Cuxiel's ward hummed in chorus with the wolves as the iridescent whorls glimmered with the air's constant moisture. Bullfrogs croaked in the thrushes and the creeks lay silent with their waters encrusted by slush and ice. The crows were absent from the trees.

The Sin of Envy paced the line of the ward, careful to keep his hands well away from the barrier and its damaging touch. The dormant bracken snapped below his leather shoes as he walked the perimeter. He'd walked the boundary a thousand times in the past month and maybe a million more times in the past few centuries.

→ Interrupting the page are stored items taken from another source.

(* ===== verification/System.v ===== *)
(** * The running system

The components together, interleaved as the goroutines of [main.go] interleave them:
HTTP handlers and pod events that change the state and then call [notify], denials
reported by Envoy, and the loop of [serve], which expires grants, waits for the channel,
and reconciles. A reconcile is not atomic: its three queries and its view of the pods may
each see a different state; nor are the handlers' transactions that look before they write
([Races.v]). A transaction whose COMMIT went unanswered may have changed the tables although
its caller saw an error and told nobody; the next reconcile, at the latest the next resync,
reads what it left. The claims are about where this ends: once nothing is outstanding,
what Envoy and Cilium were given is the policy of the current tables. *)
From S2P Require Import Prelude GoLib Regex Policy Json Store StoreInv StoreSpec StoreThms PolicyLoad StoreClaims Demo Races Watch Cilium Xds Main Base64 Auth OAuth Web.
From stdpp Require Import gmap strings list sorting fin_maps relations.

(** Where the loop is. The queries of [PolicyInput] are remembered as the databases they
read. *)
Inductive Phase : Type :=
| Waiting                                   (* in the select *)
| Coalescing                                (* time.Sleep after a receive *)
| Querying0                                 (* reconcile called *)
| Querying1 (db1 : DB)                      (* zones read *)
| Querying2 (db1 db2 : DB) (t : Z)          (* rules read, at time t *)
| Loaded (db1 db2 db3 : DB) (t : Z)         (* assignments read *)
| Stopped.                                  (* ctx.Done: shutting down *)

Record Sys (C S : Type) := mkSys {
  y_db : DB;
  y_pods : list Pod;               (* the informer's cache *)
  y_token : bool;                  (* changed holds a value *)
  y_pending : nat;                 (* changes made whose notify has not run yet *)
  y_lost : bool;                   (* ghost: a COMMIT went unanswered since the last reconcile
                                      began to read; nobody was told whether it changed anything *)
  y_phase : Phase;
  y_throttle : gmap string Z;
  y_lastErr : string;
  y_xs : Server C;
  y_k : S
}.
Arguments mkSys {C S}.
Arguments y_db {C S}.
Arguments y_pods {C S}.
Arguments y_token {C S}.
Arguments y_pending {C S}.
Arguments y_lost {C S}.
Arguments y_phase {C S}.
Arguments y_throttle {C S}.
Arguments y_lastErr {C S}.
Arguments y_xs {C S}.
Arguments y_k {C S}.
Arguments Main.apply : simpl never.
Arguments OnDenial : simpl never.
Arguments reconcile : simpl never.
Arguments ExpireGrants : simpl never.

(** The operations of handlers that query before they write. *)
Definition looks_first (op : store_op) : bool :=
  match op with OpDeleteZone _ _ | OpAssign _ _ _ | OpFileRequest _ _ _ _ _ => true | _ => false end.

(** The answer to the transaction's COMMIT does not arrive. *)
Definition lost (env : Env) : bool := if ack_lost env is Some _ then true else false.

Lemma lost_false env : lost env = false → ack_lost env = None.
Proof. unfold lost. by case_match. Qed.

Section system.
Context `{Unicode, Postgres, !PostgresLaws, Envoy, Crypto, OAuth2} {C S : Type}.
Context `{SnapshotCache Resource C} `{KubeAPI S}.
Context (Error : error → string) (a : Auth) (publicURL : string).
Abbreviation sys := (Sys C S).

(** What others do: handlers, the informer, Envoy's logs, the tickers, and a signal that
ends the loop at its select ([Shutdown] lets handlers finish, so these go on). A handler
may have looked at the pods ([pods']) some time before its transaction, and a transaction
that looks first may have looked at a database [old] of some time before its first write
([out_raced] does not ask who sent the request: it allows more than the handlers do). *)
Inductive outside : sys → sys → Prop :=
| out_request env v r pods' resp db' n db pods tk pd ls ph th le xs k :
    serve Error env pods' a v r (db, 0) = (resp, (db', n)) →
    outside (mkSys db pods tk pd ls ph th le xs k)
      (mkSys db' pods tk (n + pd) (ls || lost env) ph th le xs k)
| out_raced old env op err db' db pods tk pd ls ph th le xs k :
    looks_first op = true → exec_seeing old env op db = (err, db') →
    outside (mkSys db pods tk pd ls ph th le xs k)
      (mkSys db' pods tk ((if err is Some _ then 0 else 1) + pd) (ls || lost env) ph th le xs k)
| out_pods pods' db pods tk pd ls ph th le xs k :
    outside (mkSys db pods tk pd ls ph th le xs k) (mkSys db pods' tk (1 + pd) ls ph th le xs k)
| out_denial env clock d db pods tk pd ls ph th le xs k :
    outside (mkSys db pods tk pd ls ph th le xs k)
      (let '(th', db') := OnDenial env clock pods d (th, db) in
       mkSys db' pods tk pd ls ph th' le xs k)
| out_expire env db pods tk pd ls th le xs k :
    outside (mkSys db pods tk pd ls Waiting th le xs k)
      (let '(n, db') := ExpireGrants env db in
       mkSys db' pods tk ((if n is Ok (Datatypes.S _) then 1 else 0) + pd) (ls || lost env) Waiting th le xs k)
| out_resync db pods tk pd ls th le xs k :
    outside (mkSys db pods tk pd ls Waiting th le xs k) (mkSys db pods tk pd ls Querying0 th le xs k)
| out_stop db pods tk pd ls th le xs k :
    outside (mkSys db pods tk pd ls Waiting th le xs k) (mkSys db pods tk pd ls Stopped th le xs k).
Definition zone_section (csrf : string) (z : Zone) : list piece :=
  [raw "
<h2>"; InBody (zn_Name z)] ++ (if zn_Default z then [raw " <span class='muted'>(default)</span>"] else []) ++
  [raw "</h2>
<p class='muted'>"] ++
  (if zn_Default z then [raw "Every workspace not moved elsewhere."]
   else [InBody (Itoa (Z.of_nat (length (zn_Members z)))); raw " workspace(s)."]) ++
  [raw "</p>
<div class='scroll'><table><tr><th>Kind</th><th>Value</th><th>Port</th><th></th></tr>
"] ++
  range_else (zn_Rules z) (zone_rule csrf)
    [raw "<tr><td colspan='4' class='muted'>No rules: nothing allowed.</td></tr>"] ++
  [raw "
</table></div>
"] ++
  id_form false "zones" (zn_ID z) "rules" csrf ([raw "
"] ++ kind_select "Rule kind" ++
    [raw "<input name='value' required placeholder='example.com or *.example.com' aria-label='Name'>
<select name='port' aria-label='Port (host rules)'><option>443</option><option>80</option></select>
<button>Add rule</button>"]) ++ [raw "
<div>
"] ++
  id_form true "zones" (zn_ID z) "clone" csrf
    [raw "<input name='name' required placeholder='clone name' aria-label='Clone name'> <button>Clone</button>"] ++
  [raw "
"] ++
  id_form true "zones" (zn_ID z) "rename" csrf
    [raw "<input name='name' required placeholder='new name' aria-label='New name'> <button>Rename</button>"] ++
  [raw "
"] ++
  (if zn_Default z then [] else
   id_form true "zones" (zn_ID z) "default" csrf [raw "<button>Make default</button>"] ++ [raw "
"] ++ id_form true "zones" (zn_ID z) "delete" csrf [raw "<button>Delete</button>"]) ++
  [raw "
</div>
"].

Definition zones_html (u : User) (zs : list Zone) : list piece :=
  page_head u ++
  [raw "
<h1>Zones</h1>
<form method='post' action='/zones'>"] ++ csrf_input (u_CSRF u) ++
  [raw "<label>New zone <input name='name' required pattern='[a-z0-9][a-z0-9-]{0,40}'></label> <button>Create</button></form>
"] ++ (zs ≫= zone_section (u_CSRF u)) ++ [raw "
"] ++ page_foot.

(** ** workspaces.html *)
Definition zone_option (current : string) (z : Zone) : list piece :=
  [raw "<option value='"; InAttribute (zn_ID z); raw "'"] ++
  (if (zn_ID z =? current)%string then [raw " selected"] else []) ++
  [raw ">"; InBody (zn_Name z); raw "</option>"].
(** With a script, the listing of an image fetched, [main] reaches the
    cache check. *)
Lemma main_reaches w api_key fs script listing :
  Fs.resolve fs (wallpaper_script_path w) = Ok script ->
  Fs.is_file fs script = true ->
  fst (get_image_listing w api_key (State fs [])) = Return listing ->
  ImageListing.is_image listing = true ->
  main w (Some api_key) (State fs []) =
  save_and_set_wallpaper w script listing
    (State fs [EvPrint "Getting daily-image listing";
               EvGet ApodEndpoint (PStr (api_url ++ api_key));
               EvPrint (tab ++ "Title: " ++ py_str w (ImageListing.title listing))]).
Proof.
  intros Hresolve Hfile Hlisting Himage.
  unfold main. step. rewrite Hresolve. step. rewrite Hfile. step.
  unfold try_except.
  pose proof (get_image_listing_state w api_key
                (State fs [EvPrint "Getting daily-image listing"])) as Hst.
  pose proof (get_image_listing_outcome w api_key
                (State fs [EvPrint "Getting daily-image listing"]) (State fs [])) as Hout.
  rewrite Hlisting in Hout.
  destruct (get_image_listing w api_key (State fs [EvPrint "Getting daily-image listing"]))
    as [o st1].
  simpl in Hst, Hout. subst o st1. step. by rewrite Himage.
Qed.

(** X15. No run makes the links directory: on a well-formed disk with
    nothing at ~/Pictures/APOD, and a listing whose date has no "/", there
    is nothing at ~/Pictures/APOD when [main] ends, however it ends. *)
Lemma links_dir_never_created (w : world) (api_key : string) (fs : filesystem) :
  Fs.wf fs ->
  Fs.node_at fs ("APOD" :: "Pictures" :: home w) = None ->
  (forall listing,
     fst (get_image_listing w api_key (State fs [])) = Return listing ->
     has_char "/" (py_str w (ImageListing.date listing)) = false) ->
  files (snd (main w (Some api_key) (State fs []))) !! ("APOD" :: "Pictures" :: home w) = None.
Proof.
  intros Hwf Hnone Hday.
  destruct (main_cases w api_key fs)
    as [(o' & tr & -> & _)|(script & listing & _ & _ & Hlisting & _ & ->)]; [done|].
  specialize (Hday listing Hlisting).
  rewrite save_and_set_wallpaper_run. simpl.
  destruct (ImageListing.save_name w listing) as [s|err] eqn:Hname; [|done].
  destruct (save_name_plain w listing s Hname Hday) as (Hplain & Hne & Hdot).
  rewrite images_save_dir_eq, links_save_dir_eq, !(joinpath_plain _ s Hplain Hne Hdot).
  set (dir := s :: "APOD" :: home w).
  destruct (Fs.exists_ fs dir); [done|].
  rewrite download_and_save_run. simpl.
  destruct (Fs.mkdir_parents fs dir false) as [fs1|err] eqn:Hmkdir; [|done].
  assert (Hnone1 : fs1 !! ("APOD" :: "Pictures" :: home w) = None).
  { destruct (mkdir_parents_inv _ _ _ _ Hmkdir) as [Hq _].
    destruct (Hq ("APOD" :: "Pictures" :: home w)) as [->|(_ & _ & Hsuffix)]; [done|].
    apply suffix_length_eq in Hsuffix; [done|simpl; lia]. }
  destruct (requests_get w _) as [[r|]|err]; [|done|done].
  destruct (mbind _ _) as [extension|err]; [|done].
  rewrite joinpath_image, joinpath_description.
  destruct (with_suffix _ _) as [image_file|err] eqn:Hsuffix; [|done].
  apply with_suffix_image_inv in Hsuffix as [-> _].
  destruct (mkdir_parents_fresh fs dir fs1 ("image" ++ extension) Hwf Hmkdir) as [Hdir Himg].
  destruct (Fs.write_file fs1 _ _) as [fs2|err] eqn:Hwrite1; [|done].
  apply write_file_new_inv in Hwrite1; [|exact Himg]. subst fs2.
  assert (Hother : forall name, "APOD" :: "Pictures" :: home w <> name :: dir).
  { intros name E. apply (f_equal length) in E. simpl in E. lia. }
  destruct (mkdir_parents_fresh fs dir fs1 "description.txt" Hwf Hmkdir) as [_ Hdesc].
  destruct (Fs.write_file _ ("description.txt" :: dir) _) as [fs3|err] eqn:Hwrite2.
  2: { simpl. by rewrite lookup_insert_ne. }
  apply write_file_new_inv in Hwrite2; [|by rewrite node_at_cons, lookup_insert_ne].
  subst fs3.
  rewrite symlink_to_no_parent; simpl; by rewrite !lookup_insert_ne.
Qed.



(** What [mkdir] makes on the disk without ~/APOD. *)
Example sample_mkdir :
  Fs.mkdir_parents Sample.bare_disk Sample.save_dir false
  = Ok Sample.bare_disk_with_save_dir /\
  Sample.bare_disk !! ["APOD"; "user"; "home"] = None /\
  Sample.bare_disk_with_save_dir !! ["APOD"; "user"; "home"] = Some Dir /\
  Sample.bare_disk_with_save_dir !! Sample.save_dir = Some Dir.
Proof.
  split; [|by vm_compute].
  assert (Hok : match Fs.mkdir_parents Sample.bare_disk Sample.save_dir false with
                | Ok _ => true
                | Err _ => false
                end = true) by (vm_compute; reflexivity).
  unfold Sample.bare_disk_with_save_dir.
  by destruct (Fs.mkdir_parents _ _ _).
Qed.


(** What follows the last dot of a URL, when it has no "/", follows the last
    dot of the last path segment. *)
Lemma extension_in_segment u : forall e seg,
  list.last (split "." u) = Some e ->
  has_char "/" e = false ->
  list.last (split "/" u) = Some seg ->
  list.last (split "." seg) = Some e.
Proof.
  induction u as [|c r IH]; intros e seg.
  - simpl. by intros [= <-] _ [= <-].
  - rewrite !last_split_cons.
    destruct (Ascii.eqb c "/" || has_char "/" r) eqn:Hslash.
    + destruct (Ascii.eqb c "." || has_char "." r) eqn:Hdot.
      * apply IH.
      * intros [= <-] He. simpl in He. by rewrite Hslash in He.
    + intros He _ [= <-]. by rewrite last_split_cons.
Qed.
(** C5, as amended.  With B > 0 and C > 0 and a product A*D below 2^63,
    which the 64-bit product of line 24 keeps, the function returns a finite
    number of the closed interval from -1 to 1. *)
Theorem nondegenerate_in_unit_interval (img1 img2 : ndarray) :
  binary img1 = true -> binary img2 = true ->
  (0 < len img1)%nat -> len img1 = len img2 ->
  0 < count_B img1 img2 -> 0 < count_C img1 img2 ->
  count_A img1 img2 * count_D img1 img2 < 2 ^ 63 ->
  exists r : R,
    tetrachoric_corr (F := int64.ops) img1 img2 = Return (Fin r)
    /\ (-1 <= r <= 1)%R.
Proof.
  intros _ _ Hpos Hlen HB HC Hfit.
  rewrite tetrachoric_corr_returns by assumption.
  rewrite estimate_int64_fits by (split; [apply product_nonneg | assumption]).
  rewrite estimate_regular by (assumption || apply product_nonneg).
  eexists. split; [reflexivity | apply COS_bound].
Qed.

(** C6.  With A = 0 or D = 0 and both B and C positive the ratio is 0 and
    the function returns exactly -1.0, which is not the not-a-number
    marker. *)
Theorem zero_concordant_cell_returns_minus_one (img1 img2 : ndarray) :
  binary img1 = true -> binary img2 = true ->
  (0 < len img1)%nat -> len img1 = len img2 ->
  count_A img1 img2 = 0 \/ count_D img1 img2 = 0 ->
  0 < count_B img1 img2 -> 0 < count_C img1 img2 ->
  tetrachoric_corr img1 img2 = Return (Fin (-1))
  /\ ~ returns_nan (tetrachoric_corr img1 img2).
Proof.
  intros _ _ Hpos Hlen HAD HB HC.
  assert (tetrachoric_corr img1 img2 = Return (Fin (-1))) as E.
  { rewrite tetrachoric_corr_returns by assumption.
    f_equal. apply estimate_minus_one; try assumption.
    destruct HAD as [-> | ->]; lia. }
  split; [exact E |].
  rewrite E. intros [x [Hx Hn]]. injection Hx as <-. discriminate.
Qed.

(** C7, as amended.  Whatever the arithmetic [F], the returned value is
    [cos(pi / (1 + sqrt(((A*D) / B) / C)))] evaluated in [F], operation by
    operation and in this order, on the numbers A, B, C and D of positions
    that hold (0,0), (0,1), (1,0) and (1,1): the product A*D is divided by
    B, and the quotient by C. *)
Theorem divides_by_B_then_by_C (F : Float64) (img1 img2 : ndarray) :
  (0 < len img1)%nat -> len img1 = len img2 ->
  tetrachoric_corr (F := F) img1 img2
  = Return (numpy.cos (numpy.pi / (of_int 1 + numpy.sqrt
      (of_int (numpy.multiply (positions 0 0 img1 img2)
                              (positions 1 1 img1 img2))
       / of_int (positions 0 1 img1 img2)
       / of_int (positions 1 0 img1 img2))))%f64).
Proof.
  intros Hpos Hlen.
  rewrite tetrachoric_corr_returns by assumption.
  unfold count_A, count_B, count_C, count_D.
  rewrite !cell_positions. reflexivity.
Qed.

(** C8.  For binary vectors of one length n the four counts are
    non-negative and add up to n. *)
Theorem counts_partition_positions (img1 img2 : ndarray) :
  binary img1 = true -> binary img2 = true -> len img1 = len img2 ->
  0 <= count_A img1 img2 /\ 0 <= count_B img1 img2
  /\ 0 <= count_C img1 img2 /\ 0 <= count_D img1 img2
  /\ count_A img1 img2 + count_B img1 img2
     + count_C img1 img2 + count_D img1 img2 = Z.of_nat (len img1).
Proof.
  intros Hb1 Hb2 Hlen.
  repeat (split; [apply cell_nonneg |]).
  apply cells_partition; assumption.
Qed.

(** C9, as amended.  With a product A*D below 2^63, which the 64-bit
    product of line 24 keeps, the function returns not-a-number exactly when
    A*D = 0 and one of B, C is 0; when one of B, C is 0 while A and D are
    positive, the ratio is infinite and the function returns 1.0. *)
Theorem nan_iff_zero_product_and_zero_discordant (img1 img2 : ndarray) :
  binary img1 = true -> binary img2 = true ->
  (0 < len img1)%nat -> len img1 = len img2 ->
  count_A img1 img2 * count_D img1 img2 < 2 ^ 63 ->
  (returns_nan (tetrachoric_corr (F := int64.ops) img1 img2)
   <-> count_A img1 img2 * count_D img1 img2 = 0
       /\ (count_B img1 img2 = 0 \/ count_C img1 img2 = 0))
  /\ (count_B img1 img2 = 0 \/ count_C img1 img2 = 0 ->
      0 < count_A img1 img2 -> 0 < count_D img1 img2 ->
      tetrachoric_corr (F := int64.ops) img1 img2 = Return (Fin 1)).
Proof.
  intros _ _ Hpos Hlen Hfit.
  rewrite tetrachoric_corr_returns by assumption.
  pose proof (product_nonneg img1 img2) as HAD.
  rewrite estimate_int64_fits by (split; assumption).
  pose proof (cell_nonneg 0 1 img1 img2) as HB.
  pose proof (cell_nonneg 1 0 img1 img2) as HC.
  fold (count_B img1 img2) in HB. fold (count_C img1 img2) in HC.
  split; [split |].
  - intros [x [Hx Hn]].
    assert (x = estimate (count_A img1 img2) (count_B img1 img2)
                         (count_C img1 img2) (count_D img1 img2)) as ->
      by congruence.
    destruct (Z_lt_le_dec 0 (count_B img1 img2)) as [HB' | HB'];
      [destruct (Z_lt_le_dec 0 (count_C img1 img2)) as [HC' | HC'] |].
    + rewrite estimate_regular in Hn by assumption. discriminate.
    + destruct (Z.eq_dec (count_A img1 img2 * count_D img1 img2) 0) as [E | E];
        [split; [assumption | lia] |].
      rewrite estimate_one in Hn by lia. discriminate.
    + destruct (Z.eq_dec (count_A img1 img2 * count_D img1 img2) 0) as [E | E];
        [split; [assumption | lia] |].
      rewrite estimate_one in Hn by lia. discriminate.
  - intros [E Hz]. eexists. split; [reflexivity |].
    rewrite estimate_nan by assumption. reflexivity.
  - intros Hz HA HD. f_equal. apply estimate_one; try assumption.
    apply Z.mul_pos_pos; assumption.
Qed.

(** C10, as amended.  Exchanging the two arguments keeps A and D and
    exchanges B with C, so the exchanged call divides A*D by C first and by
    B second.  The two calls return the same value bit for bit, whatever the
    arithmetic [F], when B = C; and they return the same value when one of
    the four counts is 0, where the quotient is a zero, an infinity or
    not-a-number and nothing is rounded. *)
Theorem symmetric_when_division_order_is_immaterial (img1 img2 : ndarray) :
  binary img1 = true -> binary img2 = true ->
  (0 < len img1)%nat -> len img1 = len img2 ->
  (count_A img2 img1 = count_A img1 img2
   /\ count_B img2 img1 = count_C img1 img2
   /\ count_C img2 img1 = count_B img1 img2
   /\ count_D img2 img1 = count_D img1 img2)
  /\ (forall F : Float64,
        tetrachoric_corr (F := F) img2 img1
        = Return (estimate (F := F) (count_A img1 img2) (count_C img1 img2)
                                    (count_B img1 img2) (count_D img1 img2)))
  /\ (forall F : Float64,
        count_B img1 img2 = count_C img1 img2 ->
        tetrachoric_corr (F := F) img1 img2
        = tetrachoric_corr (F := F) img2 img1)
  /\ (count_A img1 img2 = 0 \/ count_B img1 img2 = 0
      \/ count_C img1 img2 = 0 \/ count_D img1 img2 = 0 ->
      tetrachoric_corr (F := int64.ops) img1 img2
      = tetrachoric_corr (F := int64.ops) img2 img1).
Proof.
  intros _ _ Hpos Hlen.
  assert (count_A img2 img1 = count_A img1 img2
          /\ count_B img2 img1 = count_C img1 img2
          /\ count_C img2 img1 = count_B img1 img2
          /\ count_D img2 img1 = count_D img1 img2) as Hcounts.
  { unfold count_A, count_B, count_C, count_D.
    repeat split; apply cell_swap. }
  destruct Hcounts as (EA & EB & EC & ED).
  assert (forall F : Float64,
            tetrachoric_corr (F := F) img2 img1
            = Return (estimate (F := F) (count_A img1 img2) (count_C img1 img2)
                                        (count_B img1 img2) (count_D img1 img2)))
    as Hswap.
  { intros F. rewrite tetrachoric_corr_returns by lia.
    rewrite EA, EB, EC, ED. reflexivity. }
  split; [tauto |]. split; [exact Hswap |]. split.
  - intros F E. rewrite Hswap, tetrachoric_corr_returns by assumption.
    rewrite E. reflexivity.
  - intros Hz. rewrite Hswap, tetrachoric_corr_returns by assumption.
    f_equal. apply estimate_int64_exchange; try apply cell_nonneg. exact Hz.
Qed.

End Estimator.

(* ================================================================== *)
(** * The properties on the scenarios of the test suite *)
(* ================================================================== *)

Section Scenarios.

Local Open Scope Z_scope.

(** Closes a side condition on concrete vectors by evaluation. *)
Ltac evaluate := first [reflexivity | simpl; lia].

(** C3 on the two precondition failures of the specification and on a
    valid pair. *)
Lemma raises_iff_invalid_lengths_witness :
  raises (tetrachoric_corr (F := exact.ops) [0; 0; 1] [0; 1; 0; 1])
  /\ raises (tetrachoric_corr (F := exact.ops) [] [])
  /\ exists x : exact.float,
       tetrachoric_corr [0; 0; 1; 1] [0; 1; 0; 1] = Return x.
Proof.
  split; [| split].
  - apply (proj1 (raises_iff_invalid_lengths exact.ops [0; 0; 1] [0; 1; 0; 1])).
    right; right. simpl. lia.
  - apply (proj1 (raises_iff_invalid_lengths exact.ops [] [])).
    left. reflexivity.
  - apply (proj2 (raises_iff_invalid_lengths exact.ops [0; 0; 1; 1] [0; 1; 0; 1])).
    split; evaluate.
Defined.

(** C4 as stated fails on the complementary pair [0] and [1]: there
    A = D = 0 and C = 0, the ratio is [0/1/0], and the function returns
    not-a-number. *)
Lemma complement_constant_returns_nan :
  binary [0] = true /\ binary [1] = true
  /\ (0 < len [0])%nat /\ len [0] = len [1]
  /\ complement [0] [1]
  /\ tetrachoric_corr [0] [1] = Return NaN
  /\ tetrachoric_corr [0] [1] <> Return (Fin (-1)).
Proof.
  assert (tetrachoric_corr [0] [1] = Return NaN) as E.
  { rewrite tetrachoric_corr_returns by evaluate.
    f_equal. apply estimate_nan; vm_compute; intuition congruence. }
  repeat (split; [evaluate |]).
  split; [exact E | rewrite E; discriminate].
Qed.

(** Scenario 2 of the specification. *)
Lemma identical_mixed_returns_one_witness :
  tetrachoric_corr (F := int64.ops) [0; 0; 1; 1] [0; 0; 1; 1] = Return (Fin 1).
Proof.
  apply (@identical_mixed_returns_one [0; 0; 1; 1]); evaluate.
Defined.

Lemma identical_constant_returns_nan_witness :
  tetrachoric_corr [1; 1] [1; 1] = Return NaN.
Proof.
  apply (@identical_constant_returns_nan [1; 1]); [discriminate |].
  left. simpl. lia.
Defined.

(** Scenario 3 of the specification. *)
Lemma complement_mixed_returns_minus_one_witness :
  tetrachoric_corr [0; 0; 1; 1] [1; 1; 0; 0] = Return (Fin (-1)).
Proof.
  apply (@complement_mixed_returns_minus_one [0; 0; 1; 1] [1; 1; 0; 0]);
    evaluate.
Defined.

(** Scenario 1 of the specification: the returned value lies in the
    interval. *)
Lemma nondegenerate_in_unit_interval_witness :
  exists r : R,
    tetrachoric_corr (F := int64.ops) [0; 0; 1; 1] [0; 1; 0; 1] = Return (Fin r)
    /\ (-1 <= r <= 1)%R.
Proof.
  apply (@nondegenerate_in_unit_interval [0; 0; 1; 1] [0; 1; 0; 1]);
    evaluate.
Defined.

No weaknesses existed. No holes in its flawless defense—and yet there was an entrance. He just couldn't find it.

Aggravated, Balthier suppressed the urge to strike ward. Doing so would only attract Cuxiel's attention, and though distracting Sloth provided the occasional amusement, Envy wasn't in the mood to exchange barbs with the other Sin.

He was in the mood to shed blood. He had been denied and outmaneuvered far too often of late. Someone would answer for his indignation.

The weres were trailing Balthier, though they remained unaware of his presence. Something had the beasts riled and on edge. To Envy's best knowledge, the average patrol of the manor's grounds happened every six hours or so, and yet the wolves had been sniffing at the border all day and night.

Something had changed.

Gravel crunched as he crossed the road at the lane's mouth. The iron letters of the manor's name taunted the sulfurous creature.

Someone stood at the gate, waiting. Waiting for Balthier.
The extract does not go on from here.